How skill development reconstructs livelihoods of construction workers


Skill development for construction workers is something as basic as the need for housing and infrastructure. Not fulfilling this primary need will not only impact the quality of construction, but most importantly, the livelihood of workers.

The place where I live is surrounded by huge construction projects, undertaken by reputed builders. The projects underway are at different stages: digging, rock blasting, quarrying, concreting, laying the foundation with pillars, – the sites are buzzing with activity throughout the day and night, 24X7X365. The good thing about these projects is that they are professionally organized, equipped with proper care for safety of workers and other staff. You will not see anyone without a helmet on the site and all the blasting is preceded by sirens that warn. And the workers are formally trained in different skills like masonry, bar bending, tiling and so on. I’m sure their lives are far better than millions of other construction workers who do not safe and secure means of livelihood, even though they toil hard in the unorganized sector.
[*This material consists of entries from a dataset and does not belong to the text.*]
(** The inner loop of [_parseparam]: from a semicolon at [e], move to the
    next one while the quotes before [e] are unbalanced. *)
Fixpoint parseparam_end (fuel : nat) (s : string) (e : Z) : Z :=
  if (0 <? e)
     && Z.odd (count (String dquote EmptyString) (take (Z.to_nat e) s)
               - count (String backslash (String dquote EmptyString))
                       (take (Z.to_nat e) s))
  then match fuel with
       | O => e
       | S fuel' => parseparam_end fuel' s (find semicolon s (e + 1))
       end
  else e.

(** The outer loop of [_parseparam]; every turn removes the leading
    semicolon, so the length of [s] bounds the turns. *)
Fixpoint parseparam_loop (fuel : nat) (s : string) (plist : list string)
  : list string :=
  if startswith ";" s then
    match fuel with
    | O => plist
    | S fuel' =>
        let s := drop 1 s in
        let e := parseparam_end (String.length s) s (find semicolon s 0) in
        let e := Z.to_nat (if e <? 0 then len s else e) in
        let f := take e s in
        let f :=
          match index_from "=" O f with
          | Some i =>
              lower (strip (take i f)) +:+ "=" +:+ strip (drop (S i) f)
          | None => f
          end in
        parseparam_loop fuel' (drop e s) (plist ++ [strip f])
    end
  else plist.

Definition _parseparam (s : string) : list string :=
  parseparam_loop (S (String.length s)) (";" +:+ s) [].

(** [name, val = p.split('=', 1)] with both stripped, or the bare attribute
    with an empty value. *)
Definition split_param (p : string) : string * string :=
  match index_from "=" O p with
  | Some i => (strip (take i p), strip (drop (S i) p))
  | None => (strip p, EmptyString)
  end.

(** [\w] under [re.ASCII] on one character: a letter, a digit or [_]. *)
Definition is_word_char (c : ascii) : bool :=
  let n := nat_of_ascii c in
  ((48 <=? n) && (n <=? 57) || (65 <=? n) && (n <=? 90)
   || (97 <=? n) && (n <=? 122) || (n =? 95))%nat.

Definition is_digit (c : ascii) : bool :=
  let n := nat_of_ascii c in ((48 <=? n) && (n <=? 57))%nat.

Fixpoint all_chars (p : ascii -> bool) (s : string) : bool :=
  match s with
  | EmptyString => true
  | String c s' => p c && all_chars p s'
  end.

(** Whether [rfc2231_continuation] matches [name]: word characters, a star,
    and then nothing, or digits, or digits and a star.  (A name has been
    stripped, so no newline ends it.) *)
Definition rfc2231_continuation_match (name : string) : bool :=
  match partition "*" name with
  | (w, true, rest) =>
      negb (bool_decide (w = EmptyString)) && all_chars is_word_char w
      && (bool_decide (rest = EmptyString)
          || (let d := if endswith "*" rest
                       then take (String.length rest - 1) rest else rest in
              negb (bool_decide (d = EmptyString)) && all_chars is_digit d))
  | _ => false
  end.

Section WithLibrary.
Context (lib : Library).

(** [utils.decode_params]: the first parameter as it is, the plain ones
    unquoted and quoted again, and last the RFC 2231 ones if there are
    any. *)
Definition decode_params (params : list (string * string))
  : list (string * ParamValue) :=
  match params with
  | [] => []
  | (n0, v0) :: rest =>
      let rest := map (fun nv => (fst nv, unquote (snd nv))) rest in
      let plain :=
        filter (fun nv => rfc2231_continuation_match (fst nv) = false) rest in
      let ext :=
        filter (fun nv => rfc2231_continuation_match (fst nv) = true) rest in
      (n0, PStr v0)
      :: map (fun nv => (fst nv,
                         PStr (quoted (quote (snd nv)))))
             plain
      ++ match ext with
         | [] => []
         | _ => map (fun nv => (fst nv, PExt (snd nv)))
                    (rfc2231_params lib ext)
         end
  end.

Definition _get_params_preserve (header : string) (m : Message)
  : option (list (string * ParamValue)) :=
  match get header m with
  | None => None
  | Some value => Some (decode_params (map split_param (_parseparam value)))
  end.

Definition _unquotevalue (v : ParamValue) : ParamValue :=
  match v with
  | PStr s => PStr (unquote s)
  | PExt s => PExt s
  end.

Definition collapse_rfc2231_value (v : ParamValue) : string :=
  match v with
  | PStr s => unquote s
  | PExt s => s
  end.

Fixpoint find_param (param : string) (params : list (string * ParamValue))
  : option ParamValue :=
  match params with
  | [] => None
  | (k, v) :: params' =>
      if bool_decide (lower k = lower param) then Some (_unquotevalue v)
      else find_param param params'
  end.

(** [Message.get_param(param, missing, header)] *)
Definition get_param (param header : string) (m : Message)
  : option ParamValue :=
  match _get_params_preserve header m with
  | None => None
  | Some params => find_param param params
  end.

(** [Message.get_filename()]; [None] is Python's [None]. *)
Definition get_filename (m : Message) : option string :=
  let filename :=
    match get_param "filename" "content-disposition" m with
    | Some v => Some v
    | None => get_param "name" "content-type" m
    end in
  match filename with
  | None => None
  | Some v => Some (strip (collapse_rfc2231_value v))
  end.

(** [Message.get_payload(decode=True)]: [None] on a multipart. *)
Definition get_payload_decode (m : Message) : option string :=
  match m with
  | Multi _ _ _ => None
  | Leaf _ _ payload =>
      let cte :=
        lower (default EmptyString (get "content-transfer-encoding" m)) in
      if bool_decide (cte ∈ ["quoted-printable"; "base64"; "x-uuencode";
                             "uuencode"; "uue"; "x-uue"])
      then Some (transfer_decode lib cte payload)
      else Some payload
  end.

(** [MIMEMultipart()] *)
Definition MIMEMultipart : Message :=
  Multi [("Content-Type", "multipart/mixed"); ("MIME-Version", "1.0")]
        "text/plain" [].

(** [MIMEText(_text)]: us-ascii when the text encodes to it, else utf-8
    with a base64 body. *)
Definition MIMEText (_text : string) : Message :=
  if isascii _text then
    Leaf [("Content-Type",
           "text/plain; charset=" +:+ quoted "us-ascii");
          ("MIME-Version", "1.0");
          ("Content-Transfer-Encoding", "7bit")]
         "text/plain" _text
  else
    Leaf [("Content-Type",
           "text/plain; charset=" +:+ quoted "utf-8");
          ("MIME-Version", "1.0");
          ("Content-Transfer-Encoding", "base64")]
         "text/plain" (body_encode lib (utf8_encode lib _text)).

(** [MIMEBase(_maintype, _subtype)] *)
Definition MIMEBase (_maintype _subtype : string) : Message :=
  Leaf [("Content-Type", _maintype +:+ "/" +:+ _subtype);
        ("MIME-Version", "1.0")]
       "text/plain" EmptyString.

(** [Message.set_payload(payload)] *)
Definition set_payload (payload : string) (m : Message) : Message :=
  Leaf (headers_of m) (default_type_of m) payload.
According to a survey conducted in 2013:
*45 million construction workers form the country’s third largest employee base and fall in the unorganised or informal sector
*Only 23% construction workers are registered with welfare boards across the country

Construction industry comes next to agriculture in providing jobs in India; though it is the second largest source of livelihood, it is highly informal and unorganized, with unskilled and semi-skilled workers. These workers, mostly migrants, fall into the trap of contractors and middlemen and lose their jobs and a decent life. The only way to reconstruct their lives is by training them in functional skills and equipping them with safety and health information at the earliest. In fact, such intervention can be effectively carried out on the construction premises itself with bare minimum infrastructure.

Another typical aspect of these workers pertains to the knowledge they would have acquired informally, prior to the formal training. Recognition of previous knowledge and skills helps them move fast with skill updation. There are various means of assessing their prior learning in order to include them in the mainstream workforce and give them the benefits of formal continuous employment.

It’s quite a formidable task to train millions of workers to make them industry-ready. Construction academies and other organizations in Public-Private-Partnership (PPP) are already trying to fill the pipeline with trained workers. Following are some steps that could taken to make the training interventions successful:

•Assess their informal learning and provide suitable training to speed up the process and make the workers feel good about their previous knowledge and skills
• Include a component on confidence building, negotiation skills and the relevance of basic finance and safety, health and environment
• Conduct the practical and technical training with latest tools and technology that reduces risks and hazards in their daily tasks on site
• Create modules that can lead to continuous learning and enhance the employability quotient while certifying according to NSQF
• Provide opportunities to enrol in social security schemes by educating them about the significance of banking and insurance

If we wish to have world class infrastructure and meet global standards, isn’t it essential to embark on as many training programs as possible to include all the construction workers and improve their lives.